By Jeff Hogan
County Press Editor
Editor’s note: This story was originally published in the July 2, 2023 edition of The County Press.
LAPEER — Chadwick Mobley, 42, a suspect in the 2011 murder of Andrea Eilber was arrested Wednesday by the Lincoln County Sheriff’s Office (LCSO) in Montana following a tip from a local resident who spotted a man matching Mobley’s description.
The LCSO posted information to its Facebook page with a photo of Mobley four hours before he was arrested near Libby, which is what the sighting was formed from. Mobley was arrested for premeditated first-degree murder, immediate flight after homicide, and carrying a firearm during the act of a felony. The charges against Mobley were filed by Michigan State Attorney General’s Office which also issued a warrant for his arrest. He is being held at the Lincoln County Detention Center, waiting to be extradited to Michigan.
Libby is a small town in the northwest corner of Montana, population 2,775, near the Idaho border. Details regarding how Mobley was taken into custody were not immediately available.
Eilber, 20, was found shot to death from a single gunshot wound to the head on Nov. 14, 2011 in her aunt’s home in Mayfield Township where she was house sitting.
Kenneth Carl “KC” Grondin, then 19, Eilber’s boyfriend, was arrested and charged with Eilber’s murder. Grondin is now 31 and remains on a tether. Grondin in 2015 was convicted by a jury of killing Eilber and sentenced to life in prison without the possibility of parole. However, his conviction was overturned in 2018 after state courts ruled there were issues with the verdict form used at trial.
Grondin has been on house arrest awaiting a new trial, which was expected to take place this year.
“I’m glad he (Mobley) was arrested. I hope they bring him back, and I hope he talks to identify the other people we think we’re involved,” said Carl Grondin Sr., KC’s grandfather.
The charges against Mobley came after DNA collected in Utah matched with previously unknown DNA collected in Michigan. Additionally, the gun possibly used in the killing may have been recovered in Utah, according to court documents.
A cigarette butt found at the crime scene was one of the pieces of evidence that Michigan State Police collected, but investigators were never able to match the DNA collected from the cigarette to any of the people believed to be involved with Eilber’s murder.
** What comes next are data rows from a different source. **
Lemma at_negative_accept tk sid nc init raw F :
  Lasting F -> (forall t, F t -> F_init tk sid nc t) ->
  negative = Some "init-mac"%string \/ init = init_of profile tk sid nc ->
  triple (at_r (resuming (c_wait tk sid nc) tk F)) (negative_accept profile negative init raw)
    (fun _ => at_r (fun l t => (negative <> Some "init-mac" /\ negative <> Some "replay-init" /\
                                negative <> Some "accept-mac")%string /\
                               resuming (c_wait tk sid nc) tk F l t))
    (fun _ => at_r (end_with zeroed)).
Proof.
  intros HL HF Hinit. unfold negative_accept, is_negative.
  pose proof (resuming_end (c_wait tk sid nc) tk F) as HJ.
  apply step_raise_when; [done|]. intros Hm%bool_decide_eq_false. destruct Hinit as [Hinit| ->]; [done|].
  eapply step_at with (R := fun _ l t => negative <> Some "replay-init"%string /\
    resuming (c_wait tk sid nc) tk F l t) (J' := end_with zeroed); [|done|].
  { destruct (bool_decide_reflect (negative = Some "replay-init"%string)) as [Hr|Hr].
    - eapply step_at; [apply at_send; [apply _|done|]|done|].
      { intros t Hf%HF. split; [apply Hf|]. right. left. exists tk, sid, nc.
        split; [apply Hf|by left]. }
      intros u. eapply step_at; [apply at_receive_reply; apply _|apply resuming_end|]. intros reply.
      apply step_result; [apply resuming_end|]. intros f _. apply at_raise, resuming_end.
    - apply triple_ret. intros s. by apply (at_implies allowed). }
  intros u. apply at_pure. intros Hr.
  destruct (bool_decide_reflect (negative = Some "accept-mac"%string)) as [Ha|Ha].
  - apply step_result; [done|]. intros raw' _.
    eapply step_at with (R := fun _ => end_with zeroed) (J' := end_with zeroed); [|done|intros v; by apply at_raise].
    eapply triple_except with (E' := fun _ => at_r (end_with zeroed)); [|intros x _; case_match; by apply at_raise|done].
    eapply step_at; [apply at_on_resume_out|done|]. intros w. by apply triple_ret.
  - apply triple_ret. intros s. by apply (at_implies allowed).
Qed.

(** The application object of an open session. *)
Definition ivs_of (x : any_session) (k : traffic_keys) : Prop :=
  exists ivs, supplied_ivs x = Ok ivs /\
    match ivs with
    | Some v => v = (kd_iv_c2p k, kd_iv_p2c k)
    | None => derive_iv_base (kd_c2p k) (kd_sid k) APP_C2P V11 = Ok (kd_iv_c2p k) /\
              derive_iv_base (kd_p2c k) (kd_sid k) APP_P2C V11 = Ok (kd_iv_p2c k)
    end.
In 2022, the cigarette butt found in the front yard of the crime scene was tested by a private lab in Texas specializing in genetic genealogy. In January, the familial genealogy test results linked the DNA to a man living in Utah, according to the search warrant affidavit. At the time, Mobley was listed as living in Brigham City. Police further learned that Mobley had lived in Auburn Hills in 2011.
The Utah Dept. of Public Safety was contacted, and investigators held surveillance on Mobley for two months. According to a recently unsealed second search warrant affidavit, on June 6, Utah authorities collected six buccal swabs from Mobley and shipped them to the Michigan State Police Forensic Laboratory in Grand Rapids to be compared to DNA from the cigarette butt.
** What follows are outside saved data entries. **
(** A negative test that passes. *)
Lemma exit_settled_witness :
  (InRange.outcome (Some "finished-c"%string)).1 = Ok 0 /\
  idle (client (self (InRange.outcome (Some "finished-c"%string)).2)).
Proof.
  assert ((InRange.outcome (Some "finished-c"%string)).1 = Ok 0) as Hok by (vm_compute; reflexivity).
  pose proof (@exit_settled _ InRange.environment Toy.kem Toy.kdf Toy.aead Toy.p256 (fun _ => 0)
                InRange.store SessionStore.Absent [] DEVICE_NAME (run_phase5 (Some "finished-c"%string))
                InRange.initial eq_refl InRange.foreign) as Hs.
  assert (InRange.outcome (Some "finished-c"%string) = @start _ InRange.environment Toy.kem Toy.kdf Toy.aead Toy.p256
    (fun _ => 0) InRange.store SessionStore.Absent [] DEVICE_NAME (run_phase5 (Some "finished-c"%string))
    InRange.initial) as He by reflexivity.
  rewrite <- He in Hs. clear He.
  generalize dependent (InRange.outcome (Some "finished-c"%string)). intros [r s'] Hok Hs.
  exact (conj Hok (proj1 Hs)).
Defined.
According to the affidavit and published media accounts in Utah, “a visual examination of the firearm was conducted by the forensic scientist, and determined that a match occurred between the firearm from Mobley and the fired bullet recovered from Eilber’s skull,” according to the affidavit. It does not indicate whether a full ballistics test was conducted.
Brian Legghio, Grondin’s legal counsel, issued the following statement on this week’s development, “On Nov. 16, 2011 the Michigan State Police collected this cigarette butt at the murder scene of young Andrea. In 2012 the Michigan State Police identified DNA on this cigarette butt, determined it came from a male and they conclusively excluded KC Grondin as the contributor. The State Police, however, never submitted it for further testing until KC Grondin’s defense team began demanding genealogy testing in 2019. The State Police waited until 2022 to submit it to Othram Labs. Had MSP submitted it sooner, Andrea’s murderer would have been identified and apprehended much sooner.”
He continued, “Thankfully Othram identified the real murderer. After Othram identified Mobley’s DNA, a search was conducted of Mobley’s truck in Utah and the gun he used to kill Andrea was found.
It is a tragedy that the Michigan State Police waited so long to submit this DNA for genealogy testing. KC Grondin has always been innocent. The MSP’s failure to test the evidence they possessed since 2011 robbed KC Grondin, a then young University of Michigan student, of a bright future and of all that he could have lived and could have been.”